A delicate balance to save our farmers

OVER THE YEARS, we have come to associate Cypriot farmers with aggressive behaviour, disruptive protests and constant demands for state funds. Always pandered to by vote-hungry politicians, the farming community has acquired a reputation as a collection of selfish scroungers who consider it their right to be compensated by the state when things do not go well.

If their crops are destroyed by bad weather they demand state compensation; if they produce a bumper crop and cannot sell it, they demand that it is bought by the state; if the market price for their product is too low, they expect the state to subsidise it. Whenever things go wrong, they consider it their right to be bailed out by the government of the day, which is understandable given that this had been standard practice for decades. The government, as in most countries, always helped out the farmers when they faced problems.

Whenever the government showed signs of hesitation, farming associations would stage disruptive protests aimed at proving a point and putting pressure on ministers to pay out. Over the years, as part of these protests, they have rioted inside the House of Representatives, poured gallons of milk in the streets, taken their livestock into the grounds of the Presidential Palace, blocked busy highways and streets, attacked police, laid siege to the airport and invaded the airport runway.
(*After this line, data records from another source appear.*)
Definition worker_builder (env : Environ) : WorkerBuilder Missing Missing Missing Missing :=
  mkWorkerBuilder (mkWorkerDraft None None None None QueueTiming_default models_default None None None
    (catalog_dir_from_env env)).

Section Optional.
Context {Q S M J : Tag}.

(** The setters of what is optional. *)
Definition set_catalog_dir (b : WorkerBuilder Q S M J) (dir : string) : WorkerBuilder Q S M J :=
  let d := worker_draft b in
  mkWorkerBuilder (mkWorkerDraft (wd_queue d) (wd_store d) (wd_memory d) (wd_jev_base_url d) (wd_timing d) (wd_models d)
    (wd_messages d) (wd_poster d) (wd_sandbox d) (Some dir)).

Definition set_timing (b : WorkerBuilder Q S M J) (timing : QueueTiming) : WorkerBuilder Q S M J :=
  let d := worker_draft b in
  mkWorkerBuilder (mkWorkerDraft (wd_queue d) (wd_store d) (wd_memory d) (wd_jev_base_url d) timing (wd_models d)
    (wd_messages d) (wd_poster d) (wd_sandbox d) (wd_catalog_dir d)).

Definition set_models (b : WorkerBuilder Q S M J) (models : ModelsConfig) : WorkerBuilder Q S M J :=
  let d := worker_draft b in
  mkWorkerBuilder (mkWorkerDraft (wd_queue d) (wd_store d) (wd_memory d) (wd_jev_base_url d) (wd_timing d) models
    (wd_messages d) (wd_poster d) (wd_sandbox d) (wd_catalog_dir d)).

Definition set_messages (b : WorkerBuilder Q S M J) (messages : StoreRef) : WorkerBuilder Q S M J :=
  let d := worker_draft b in
  mkWorkerBuilder (mkWorkerDraft (wd_queue d) (wd_store d) (wd_memory d) (wd_jev_base_url d) (wd_timing d) (wd_models d)
    (Some messages) (wd_poster d) (wd_sandbox d) (wd_catalog_dir d)).

Definition set_poster (b : WorkerBuilder Q S M J) (poster : HttpGatewayPoster) : WorkerBuilder Q S M J :=
  let d := worker_draft b in
  mkWorkerBuilder (mkWorkerDraft (wd_queue d) (wd_store d) (wd_memory d) (wd_jev_base_url d) (wd_timing d) (wd_models d)
    (wd_messages d) (Some poster) (wd_sandbox d) (wd_catalog_dir d)).

Definition set_sandbox (b : WorkerBuilder Q S M J) (sandbox : SandboxRef) : WorkerBuilder Q S M J :=
  let d := worker_draft b in
  mkWorkerBuilder (mkWorkerDraft (wd_queue d) (wd_store d) (wd_memory d) (wd_jev_base_url d) (wd_timing d) (wd_models d)
    (wd_messages d) (wd_poster d) (Some sandbox) (wd_catalog_dir d)).

End Optional.

(** The setters of what is required, each once. *)
Definition give_queue {S M J} (b : WorkerBuilder Missing S M J) (queue : QueueRef) : WorkerBuilder IsSet S M J :=
  let d := worker_draft b in
  mkWorkerBuilder (mkWorkerDraft (Some queue) (wd_store d) (wd_memory d) (wd_jev_base_url d) (wd_timing d) (wd_models d)
    (wd_messages d) (wd_poster d) (wd_sandbox d) (wd_catalog_dir d)).

Definition give_store {Q M J} (b : WorkerBuilder Q Missing M J) (store : StoreRef) : WorkerBuilder Q IsSet M J :=
  let d := worker_draft b in
  mkWorkerBuilder (mkWorkerDraft (wd_queue d) (Some store) (wd_memory d) (wd_jev_base_url d) (wd_timing d) (wd_models d)
    (wd_messages d) (wd_poster d) (wd_sandbox d) (wd_catalog_dir d)).

Definition give_memory {Q S J} (b : WorkerBuilder Q S Missing J) (memory : MemoryRef) : WorkerBuilder Q S IsSet J :=
  let d := worker_draft b in
  mkWorkerBuilder (mkWorkerDraft (wd_queue d) (wd_store d) (Some memory) (wd_jev_base_url d) (wd_timing d) (wd_models d)
    (wd_messages d) (wd_poster d) (wd_sandbox d) (wd_catalog_dir d)).

Definition give_jev {Q S M} (b : WorkerBuilder Q S M Missing) (base_url : string) : WorkerBuilder Q S M IsSet :=
  let d := worker_draft b in
  mkWorkerBuilder (mkWorkerDraft (wd_queue d) (wd_store d) (wd_memory d) (Some base_url) (wd_timing d) (wd_models d)
    (wd_messages d) (wd_poster d) (wd_sandbox d) (wd_catalog_dir d)).

(** A deliverer: its stores and its queue, shared with its spawner. *)
Record BuiltDeliverer : Type := mkBuiltDeliverer {
  bd_store : StoreRef;
  bd_messages : StoreRef;
  bd_queue : QueueRef;
  bd_spawner : StoreRef * option QueueRef;
}.

Record DelivererDraft : Type := mkDelivererDraft {
  dd_store : option StoreRef;
  dd_messages : option StoreRef;
  dd_queue : option QueueRef;
}.

Record OwnedDelivererBuilder (S M Q : Tag) : Type := mkDelivererBuilder { deliverer_draft : DelivererDraft }.
Arguments mkDelivererBuilder {S M Q} _.
Arguments deliverer_draft {S M Q} _.

Definition deliverer_builder : OwnedDelivererBuilder Missing Missing Missing :=
  mkDelivererBuilder (mkDelivererDraft None None None).

Definition deliver_store {M Q} (b : OwnedDelivererBuilder Missing M Q) (store : StoreRef) : OwnedDelivererBuilder IsSet M Q :=
  mkDelivererBuilder (mkDelivererDraft (Some store) (dd_messages (deliverer_draft b)) (dd_queue (deliverer_draft b))).

Definition deliver_messages {S Q} (b : OwnedDelivererBuilder S Missing Q) (messages : StoreRef)
    : OwnedDelivererBuilder S IsSet Q :=
  mkDelivererBuilder (mkDelivererDraft (dd_store (deliverer_draft b)) (Some messages) (dd_queue (deliverer_draft b))).

Definition deliver_queue {S M} (b : OwnedDelivererBuilder S M Missing) (queue : QueueRef) : OwnedDelivererBuilder S M IsSet :=
  mkDelivererBuilder (mkDelivererDraft (dd_store (deliverer_draft b)) (dd_messages (deliverer_draft b)) (Some queue)).

(** [None] is the [unreachable!]. *)
Definition build_deliverer (b : OwnedDelivererBuilder IsSet IsSet IsSet) : option BuiltDeliverer :=
  let d := deliverer_draft b in
  store ← dd_store d; messages ← dd_messages d; queue ← dd_queue d;
  Some (mkBuiltDeliverer store messages queue (store, Some queue)).

(** ** What start-up does *)

Section Process.
Context `{Jose} `{UrlCrate}.

(** [AppState]. *)
Record AppState : Type := mkAppState {
  as_store : StoreRef;
  as_memory : MemoryRef;
  as_jev_base_url : string;
  as_models : ModelsConfig;
  as_queue : option QueueRef;
  as_poster : HttpGatewayPoster;
  as_sandbox : SandboxRef;
  as_auth : Selected;
  as_streams : nat;
  as_webhook_key : option (list byte);
}.

Inductive Thread :=
| WorkerThread (index : nat) (worker : BuiltWorker)
| SchedulerThread (store : StoreRef) (queue : QueueRef)
| ReaperThread (queue : QueueRef) (store messages outbox : StoreRef) (timing : QueueTiming)
| SandboxSweepThread (store : StoreRef) (sandbox : SandboxRef).

(** The calls that reach outside the process.  [ConnectStore] opens the first
    connection and checks the schema; [Serve] is [axum::serve]. *)
Inductive Action :=
| ConnectStore (url : string) (pool : PoolOptions)
| ConnectMemory (url : string)
| PingRedis (queue : QueueRef)
| LoadCatalog (dir : string)
| Bind (port : N)
| Spawn (thread : Thread)
| Announce (port : N)
| Serve (app : AppState).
These are not the type of actions that earn public support or sympathy, especially when taken by people who have regularly benefited from the generosity of the taxpayer. But if there is one time that Cyprus’ farmers are entitled to state help and support, it is at present as they are not exaggerating when they are claiming that they are on the brink of disaster.

Livestock farmers have had to cope with the devastating effects of foot and mouth disease – made worse by the appalling handling by the previous government – before the more recent problems with aflatoxins surfaced. The drought has meant that they have had to buy animal feed from abroad at three times the cost they were paying, forcing them to get rid of livestock in order to stay afloat. Meanwhile crop farmers have had to survive with greatly reduced quantities of water as a result of the acute shortage being faced by the island.

There is currently a dispute with the government over how much compensation should be paid to farmers for the effects of the drought, with farming associations accusing the government of dragging its feet on the matter. They correctly pointed out that a state of emergency should have been declared for the farming sector several months ago, when it was known we would have drought conditions, as this would have enabled the government to seek financial help from the EU.

Protest measures had been threatened by farming associations, which had become frustrated by the government’s failure to take any decisions on compensation, but this was averted after a meeting of the two sides on Thursday. The Agriculture Minister undertook to prepare a compensation scheme for all farming sectors by mid-September, in consultation with representatives of the farmers. It was also announced that taxpayers would foot the compensation bill, presumably because the government was not eligible for EU help.

The amount being sought by the farmers is in excess of €70 million, but the government, concerned about public finances, will try to lower it. Whether this will spark dynamic protests nobody can say, but the farmers should also be made to understand that they are receiving favourable treatment. It needs to be made clear that if free market conditions were allowed to operate in farming, the sector would have been wiped out. Before the drought, farmers were taking 70 per cent of the island’s water resources, at subsidised prices, were entitled to subsidised petrol and contributing a paltry four per cent to GDP, not to mention the cost to the taxpayer of assorted compensation schemes.

From an economic point of view, our economy would have been better off with a much smaller farming sector, especially now that so much farm produce could be easily imported and be sold cheaper to consumers. Everyone, however, seems to agree that a country needs to be, to a certain extent, self-sufficient in its food production – more so in the case of an island. And this is why our society has been footing the bill to keep the farming sector going.

We hope farmers bear this in mind when they are negotiating with the government the levels of compensation they will receive for the damages caused by the drought.